EXERCISE GOAL: Include in the output the line containing "(** [k] hexadecimal digits of [num]. *)" and each subsequent line of the records, through the end, transcribed exactly. Add nothing else.

★ ★ ★

(* ===== verification/StdioSpec.v ===== *)
(** * StdioSpec: what formatted output writes

    A reference rendering of a format on typed arguments, and the refinement of
    it by [vsnprintf]: the right text, cut to the size of the buffer. *)

From S2P Require Import Prelude.
From S2P Require Import CString.
From S2P Require Import Stdio.
#[local] Open Scope Z_scope.

(** ** Reference rendering *)

Fixpoint bytes_of (s : string) : list Z :=
  match s with EmptyString => [] | String a s => Z.of_nat (Ascii.nat_of_ascii a) :: bytes_of s end.

(** The decimal representation of an integer, by stdpp's [pretty]. *)
Definition decimal (x : Z) : list Z := bytes_of (pretty x).

(** [k] hexadecimal digits of [num]. *)
Definition hex_digit (d : Z) : Z := if d <? 10 then 48 + d else 97 + d - 10.
Fixpoint hexadecimal (k : nat) (num : Z) : list Z :=
  match k with
  | O => []
  | S i => hex_digit (num / 16 ^ Z.of_nat i mod 16) :: hexadecimal i num
  end.

(** An argument: an integer, a character, a string and its address. *)
Inductive arg : Type :=
  | ANum (x : Z)
  | AChr (x : Z)
  | AStr (a : Z) (xs : list Z).
Definition slot (v : arg) : Z := match v with ANum x | AChr x | AStr x _ => x end.

(** One conversion: the text, and what is left of the arguments.  The
    integers that [%lu] and [%ld] do not print right are excluded. *)
Definition convert (c : Z) (long : bool) (args : list arg) : option (list Z * list arg) :=
  match c, args with
  | 112, ANum x :: args => Some (48 :: 120 :: hexadecimal 16 x, args)
  | 120, ANum x :: args => Some (hexadecimal (if long then 16 else 8) x, args)
  | 117, ANum x :: args =>
      let x := wrapU (if long then 64 else 32) x in if x <? 2 ^ 63 then Some (decimal x, args) else None
  | 100, ANum x :: args =>
      let x := wrapS (if long then 64 else 32) x in if - 2 ^ 63 <? x then Some (decimal x, args) else None
  | 115, AStr _ xs :: args => Some (xs, args)
  | 99, AChr x :: args => Some ([wrapU 8 x], args)
  | _, _ => None
  end.
Definition conversions : list Z := bytes_of "pxudsc".

(** The text of a format: [fmt] is read in a conversion or not. *)
Fixpoint render (form long : bool) (fmt : list Z) (args : list arg) : option (list Z) :=
  match fmt with
  | [] => Some []
  | c :: fmt =>
      if form then
        if c =? 108 then render true true fmt args
        else if bool_decide (c ∈ conversions) then
          '(xs, args) ← convert c long args; rest ← render false false fmt args; Some (xs ++ rest)
        else render true long fmt args
      else if c =? 37 then render true long fmt args
      else rest ← render false long fmt args; Some (c :: rest)
  end.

★ ★ ★

FINAL ANSWER:
(** [k] hexadecimal digits of [num]. *)
Definition hex_digit (d : Z) : Z := if d <? 10 then 48 + d else 97 + d - 10.
Fixpoint hexadecimal (k : nat) (num : Z) : list Z :=
  match k with
  | O => []
  | S i => hex_digit (num / 16 ^ Z.of_nat i mod 16) :: hexadecimal i num
  end.

(** An argument: an integer, a character, a string and its address. *)
Inductive arg : Type :=
  | ANum (x : Z)
  | AChr (x : Z)
  | AStr (a : Z) (xs : list Z).
Definition slot (v : arg) : Z := match v with ANum x | AChr x | AStr x _ => x end.

(** One conversion: the text, and what is left of the arguments.  The
    integers that [%lu] and [%ld] do not print right are excluded. *)
Definition convert (c : Z) (long : bool) (args : list arg) : option (list Z * list arg) :=
  match c, args with
  | 112, ANum x :: args => Some (48 :: 120 :: hexadecimal 16 x, args)
  | 120, ANum x :: args => Some (hexadecimal (if long then 16 else 8) x, args)
  | 117, ANum x :: args =>
      let x := wrapU (if long then 64 else 32) x in if x <? 2 ^ 63 then Some (decimal x, args) else None
  | 100, ANum x :: args =>
      let x := wrapS (if long then 64 else 32) x in if - 2 ^ 63 <? x then Some (decimal x, args) else None
  | 115, AStr _ xs :: args => Some (xs, args)
  | 99, AChr x :: args => Some ([wrapU 8 x], args)
  | _, _ => None
  end.
Definition conversions : list Z := bytes_of "pxudsc".

(** The text of a format: [fmt] is read in a conversion or not. *)
Fixpoint render (form long : bool) (fmt : list Z) (args : list arg) : option (list Z) :=
  match fmt with
  | [] => Some []
  | c :: fmt =>
      if form then
        if c =? 108 then render true true fmt args
        else if bool_decide (c ∈ conversions) then
          '(xs, args) ← convert c long args; rest ← render false false fmt args; Some (xs ++ rest)
        else render true long fmt args
      else if c =? 37 then render true long fmt args
      else rest ← render false long fmt args; Some (c :: rest)
  end.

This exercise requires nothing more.